Top of INFORMATION SUPPLIED

(* ===== verification/SdkProps.v ===== *)
(** What the SDK sends is what the API reads, and what the API answers is what
    the SDK reports (see [Sdk], [SdkApp]). *)
From S2P Require Import Prelude Json Shared Effects Dto Api Sdk SdkApp.

(** ** Errors *)

(** The body of an error response on the wire. *)
Definition error_json (b : Body) : json :=
  match b with
  | error_body code message => JObj [("error", JObj [("code", JStr code); ("message", JStr message)])]
  | _ => JNull
  end.

(** The network between the client and one answer of the API. *)
Definition answering (r : Response) : string -> string -> option string -> fetched :=
  fun _ _ _ => answered_fetch (rs_status r) (Some API_PROTOCOL_VERSION) (error_json (rs_body r)).

Lemma code_known c : known_code (code_string c) = true.
Proof. by destruct c. Qed.

(** The code that an error of a handler stands for. *)
Definition meant_code (e : error) : string :=
  match e with
  | SwiftAgentError code _ _ => code_string code
  | PlainError name _ =>
      if String.eqb name "ZodError" || String.eqb name "FastifyValidation" then "VALIDATION" else "INTERNAL"
  end.

(** C32: An error of the control plane reaches the developer with
    the code that was meant and the status of the response, whatever the status
    that came with the code; an unexpected error reaches him as an internal one. *)
Theorem error_codes_survive_the_wire e base method path body :
  res_ok (rs_status (errorHandler e)) = false ->
  exists x, Sdk.request (answering (errorHandler e)) base method path body = Err x /\
    se_code x = meant_code e /\ se_statusCode x = rs_status (errorHandler e).
Proof.
  intros H. unfold Sdk.request, answering. rewrite H. eexists. split; [reflexivity|]. split; [|done].
  unfold httpErrorToSwiftAgentError, errorHandler, meant_code. destruct e as [c m st|n m].
  - simpl. by rewrite code_known.
  - destruct (String.eqb n "ZodError"); [done|]. by destruct (String.eqb n "FastifyValidation").
Qed.

Lemma error_codes_survive_the_wire_witness :
  exists x, Sdk.request (answering (errorHandler (swift_error INCOMPATIBLE_VERSION "old"))) None "POST" "/v1/agents" None
    = Err x /\ se_code x = "INCOMPATIBLE_VERSION" /\ se_statusCode x = 409%Z.
Proof. apply (error_codes_survive_the_wire (swift_error INCOMPATIBLE_VERSION "old")). reflexivity. Defined.

(** The status alone does not give the code back: two codes share 409. *)
Theorem status_does_not_give_the_code :
  statusToCode (CODE_TO_STATUS INCOMPATIBLE_VERSION) = CONFLICT /\
  forall c, c <> INCOMPATIBLE_VERSION -> statusToCode (CODE_TO_STATUS c) = c.
Proof. split; [done|]. by intros []. Qed.

(** A code that is the name of a member of every object passes for a known one. *)
Theorem prototype_names_are_known_codes method path status :
  se_code (httpErrorToSwiftAgentError method path status (JObj [("code", JStr "toString")])) = "toString".
Proof. done. Qed.

(** ** Registration *)

#[local] Arguments temperature_schema : simpl never.
#[local] Arguments ModelConfigSchema : simpl never.
#[local] Arguments MemoryConfigSchema : simpl never.
#[local] Arguments String.eqb : simpl nomatch.

Section registration.
Context {S : Type} (zodToJsonSchema : S -> json) (first_issue : json -> string).
Context (is_url fraction_in_0_2 : string -> bool).
Context (Hobject : forall s, is_obj (zodToJsonSchema s) = true).   (* a schema is an object *)

Lemma tool_named c (t : SdkTool S) : tool c = Ok t -> t_name t <> "".
Proof.
  unfold tool, nonempty_js. destruct (tc_name c) as [[| | | |n| |]|]; try done.
  destruct (String.eqb_spec n ""); [done|].
  destruct (tc_description c) as [[| | | |d| |]|]; try done. destruct (String.eqb d ""); [done|].
  destruct (tc_schema c); [|done]. destruct (tc_execute c); [|done]. by intros [= <-].
Qed.

Lemma tool_accepted (t : ToolDefinition) :
  tool_name t <> "" -> is_obj (inputSchema t) = true -> ToolDefinitionSchema (tool_json t) = Some t.
Proof.
  destruct t as [n d i]. simpl. intros Hn Hi. unfold ToolDefinitionSchema, tool_json, nonempty_string, record_schema.
  simpl. destruct i; try done. simpl. by rewrite (proj2 (String.eqb_neq _ _) Hn).
Qed.

Lemma tools_accepted (ts : list ToolDefinition) :
  Forall (fun t => tool_name t <> "" /\ is_obj (inputSchema t) = true) ts ->
  all_of ToolDefinitionSchema (map tool_json ts) = Some ts.
Proof.
  induction 1 as [|t ts [Hn Hi] _ IH]; [done|]. cbn [map all_of]. rewrite (tool_accepted t Hn Hi). simpl.
  by rewrite IH.
Qed.

Definition model_ok (m : ModelConfig) : Prop :=
  mc_model m <> "" /\
  match mc_temperature m with Some t => temperature_schema fraction_in_0_2 t = Some t | None => True end /\
  match mc_maxTokens m with Some n => (0 < n)%Z | None => True end.

Lemma model_accepted m : model_ok m -> ModelConfigSchema fraction_in_0_2 (model_json m) = Some m.
Proof.
  destruct m as [n t k]. unfold model_ok, ModelConfigSchema, nonempty_string, optional. simpl. intros (Hn & Ht & Hk).
  apply String.eqb_neq in Hn. destruct t as [t|], k as [k|]; simpl; rewrite Hn; simpl; rewrite ?Ht; simpl;
    rewrite ?(proj2 (Z.ltb_lt _ _) Hk); done.
Qed.

Definition memory_ok (m : MemoryConfig) : Prop :=
  match mem_maxMessages m with Some n => (0 < n)%nat | None => True end.

Lemma memory_accepted m : memory_ok m -> MemoryConfigSchema (memory_json m) = Some m.
Proof.
  destruct m as [s [n|]]; unfold memory_ok; simpl; intros H; destruct s; try done;
    unfold MemoryConfigSchema, optional; simpl; rewrite (proj2 (Z.ltb_lt 0 (Z.of_nat n)) ltac:(lia)); simpl; by rewrite Nat2Z.id.
Qed.

(** What [defineAgent] guarantees of a definition. *)
Record definition_ok (d : AgentDefinition (S := S)) : Prop := {
  d_name : ad_name d <> "";
  d_model : model_ok (ad_modelConfig d);
  d_memory : match ad_memoryConfig d with Some m => memory_ok m | None => True end;
  d_tools : Forall (fun t => tool_name t <> "" /\ is_obj (inputSchema t) = true) (ad_toolSchemas d) }.

Lemma guard_opt_some {X} b (o : option X) x : guard_opt b o = Some x -> b = true /\ o = Some x.
Proof. by destruct b. Qed.

Lemma nonempty_string_ok k v s : nonempty_string k v = Some s -> s <> "".
Proof.
  unfold nonempty_string. destruct (str_field k v) as [x|]; [|done]. simpl. intros H.
  apply guard_opt_some in H as [H [= <-]]. by reflect_bools.
Qed.

Lemma temperature_idem t x : temperature_schema fraction_in_0_2 t = Some x -> x = t.
Proof.
  destruct t; simpl; try done; intros H; apply guard_opt_some in H as [_ H]; by injection H as <-.
Qed.

Lemma memory_schema_ok v m : MemoryConfigSchema v = Some m -> memory_ok m.
Proof.
  unfold MemoryConfigSchema, memory_ok, optional. intros H. apply guard_opt_some in H as [_ H].
  apply bind_Some in H as (s & _ & H). apply bind_Some in H as (n & Hn & [= <-]). simpl.
  destruct (field "maxMessages" v) as [x|]; [|by injection Hn as <-].
  destruct x; try done. simpl in Hn. destruct (Z.ltb_spec 0 n0); [|done]. injection Hn as <-. simpl. lia.
Qed.

Lemma defined_ok config ts d :
  Forall (fun t => exists c, tool c = Ok t) ts ->
  defineAgent zodToJsonSchema first_issue fraction_in_0_2 config ts = Ok d -> definition_ok d.
Proof.
  intros Hts. unfold defineAgent. destruct (SdkAgentConfigSchema _ config) as [p|] eqn:E; [|done].
  destruct (duplicate _ _); [done|]. intros [= <-].
  unfold SdkAgentConfigSchema in E. apply guard_opt_some in E as [_ E].
  repeat (apply bind_Some in E as (? & ? & E)). injection E as <-.
  repeat match goal with H : nonempty_string _ _ = Some _ |- _ => apply nonempty_string_ok in H end.
  split; simpl; [done| | |].
  - split; [done|]. simpl. split.
    + match goal with H : optional (temperature_schema _) _ _ = Some ?o |- _ => destruct o as [t|]; [|done];
        unfold optional in H; destruct (field _ _) as [y|]; [|done]; simpl in H;
        destruct (temperature_schema _ y) eqn:Et; [|done]; injection H as ->;
        rewrite (temperature_idem _ _ Et) in Et |- *; done end.
    + match goal with H : optional positive_int _ _ = Some ?o |- _ => destruct o as [k|]; [|done];
        unfold optional in H; destruct (field _ _) as [[]|]; try done; simpl in H;
        destruct (Z.ltb_spec 0 n); [|done]; by injection H as -> end.
  - match goal with H : optional MemoryConfigSchema _ _ = Some ?o |- _ => destruct o as [m|]; [|done];
      unfold optional in H; destruct (field _ _) as [y|]; [|done]; simpl in H;
      destruct (MemoryConfigSchema y) eqn:Em; [|done]; injection H as ->; by apply memory_schema_ok in Em end.
  - apply Forall_fmap. eapply Forall_impl; [exact Hts|]. intros t (c & Hc). simpl. split; [by eapply tool_named|apply Hobject].
Qed.

(** What the SDK registers for an agent that [defineAgent]
    returned is accepted by the API's schema, with every part as it was
    defined and the runner's address. *)
Theorem registration_is_accepted config ts d url :
  Forall (fun t => exists c, tool c = Ok t) ts ->
  defineAgent zodToJsonSchema first_issue fraction_in_0_2 config ts = Ok d -> is_url url = true ->
  CreateAgentBodySchema is_url fraction_in_0_2 (register_body url d) =
    Some {| ca_name := ad_name d; ca_modelConfig := ad_modelConfig d; ca_systemPrompt := ad_systemPrompt d;
            ca_memoryConfig := ad_memoryConfig d; ca_toolRunnerUrl := Some (Some url);
            ca_tools := Some (map (toolToJsonSchema zodToJsonSchema) ts) |}.
Proof.
  intros Hts Hd Hu. assert (E : ad_toolSchemas d = map (toolToJsonSchema zodToJsonSchema) ts).
  { unfold defineAgent in Hd. destruct (SdkAgentConfigSchema _ config); [|done].
    destruct (duplicate _ _); [done|]. by injection Hd as <-. }
  destruct (defined_ok _ _ _ Hts Hd) as [Hn Hm Hme Ht]. rewrite <- E. clear Hd E.
  destruct d as [n m p mem tss tools]; simpl in *. apply String.eqb_neq in Hn.
  unfold CreateAgentBodySchema, register_body, nonempty_string, optional. destruct mem as [mem|]; simpl;
    rewrite Hn; simpl; rewrite (model_accepted _ Hm); simpl; rewrite ?(memory_accepted _ Hme); simpl;
    rewrite Hu; simpl; by rewrite (tools_accepted _ Ht).
Qed.
End registration.

Definition config_1 : json :=
  JObj [("name", JStr "helper"); ("model", JStr "openai:gpt"); ("maxTokens", JNum 64);
        ("memory", JObj [("strategy", JStr "last_n"); ("maxMessages", JNum 20)])].
Definition tool_1 : SdkTool unit := {| t_name := "search"; t_description := "Finds"; t_schema := tt |}.
Definition any_object (_ : unit) : json := JObj [("type", JStr "object")].

Lemma registration_is_accepted_witness :
  exists d, defineAgent any_object (fun _ => "name") (fun _ => false) config_1 [tool_1] = Ok d /\
    exists b, CreateAgentBodySchema (fun _ => true) (fun _ => false) (register_body "http://127.0.0.1:8787" d) = Some b /\
      ca_toolRunnerUrl b = Some (Some "http://127.0.0.1:8787").
Proof.
  destruct (defineAgent any_object (fun _ => "name") (fun _ => false) config_1 [tool_1]) as [d|] eqn:E; [|done].
  exists d. split; [reflexivity|]. eexists. split.
  - apply (registration_is_accepted any_object (fun _ => "name") (fun _ => true) (fun _ => false)
      (fun _ => eq_refl) config_1 [tool_1] d); [|exact E|reflexivity].
    constructor; [|constructor].
    by exists {| tc_name := Some (JStr "search"); tc_description := Some (JStr "Finds"); tc_schema := Some tt;
                 tc_execute := true |}.
  - reflexivity.
Defined.

(** ** Tools of an application *)

Lemma add_tools_keeps {S} (ts : list (SdkTool S)) m n t : m !! n = Some t -> (add_tools ts m).2 !! n = Some t.
Proof.
  revert m. induction ts as [|x ts IH]; intros m H; [done|]. simpl.
  destruct (m !! t_name x) eqn:E; [done|]. apply IH. rewrite lookup_insert_ne; [done|]. congruence.
Qed.

Lemma add_tools_taken {S} (ts : list (SdkTool S)) m t u :
  t ∈ ts -> m !! t_name t = Some u -> exists e, (add_tools ts m).1 = Some e.
Proof.
  revert m. induction ts as [|x ts IH]; intros m Ht Hm; [by apply elem_of_nil in Ht|]. simpl.
  destruct (m !! t_name x) eqn:E; [by eexists|]. apply elem_of_cons in Ht as [->|Ht]; [congruence|].
  apply IH; [done|]. rewrite lookup_insert_ne; [done|]. congruence.
Qed.

(** An agent that is refused for one tool's name keeps the names of the tools
    before it: registering it again, with the conflicting tool renamed as the
    error asks, is refused too. *)
Theorem refused_agent_keeps_its_tools {S} (d d' : AgentDefinition (S := S)) t rest e a a' :
  ad_tools d = t :: rest -> app_tools a !! t_name t = None -> app_agent d a = (Some e, a') ->
  t ∈ ad_tools d' -> exists e', (app_agent d' a').1 = Some e'.
Proof.
  intros Ht Hn Hd Hin. unfold app_agent in Hd. rewrite Ht in Hd. simpl in Hd. rewrite Hn in Hd.
  pose proof (add_tools_keeps rest (<[t_name t:=t]> (app_tools a)) (t_name t) t (lookup_insert_eq _ _ _)) as Hk.
  destruct (add_tools rest _) as [o m]. destruct o as [x|]; [|done]. injection Hd as <- <-. simpl in Hk.
  destruct (add_tools_taken (ad_tools d') m t t Hin Hk) as (e' & He).
  unfold app_agent. simpl. destruct (add_tools (ad_tools d') m) as [o m']. simpl in He. subst. by exists e'.
Qed.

Bottom of INFORMATION SUPPLIED

**WHAT THIS TASK INVOLVES**.
Only the lines from the beginning of the material through the line with "(** ** Errors *)" should appear in the answer, each copied exactly.

**SOLUTION FOR THIS PROBLEM**.
(* ===== verification/SdkProps.v ===== *)
(** What the SDK sends is what the API reads, and what the API answers is what
    the SDK reports (see [Sdk], [SdkApp]). *)
From S2P Require Import Prelude Json Shared Effects Dto Api Sdk SdkApp.

(** ** Errors *)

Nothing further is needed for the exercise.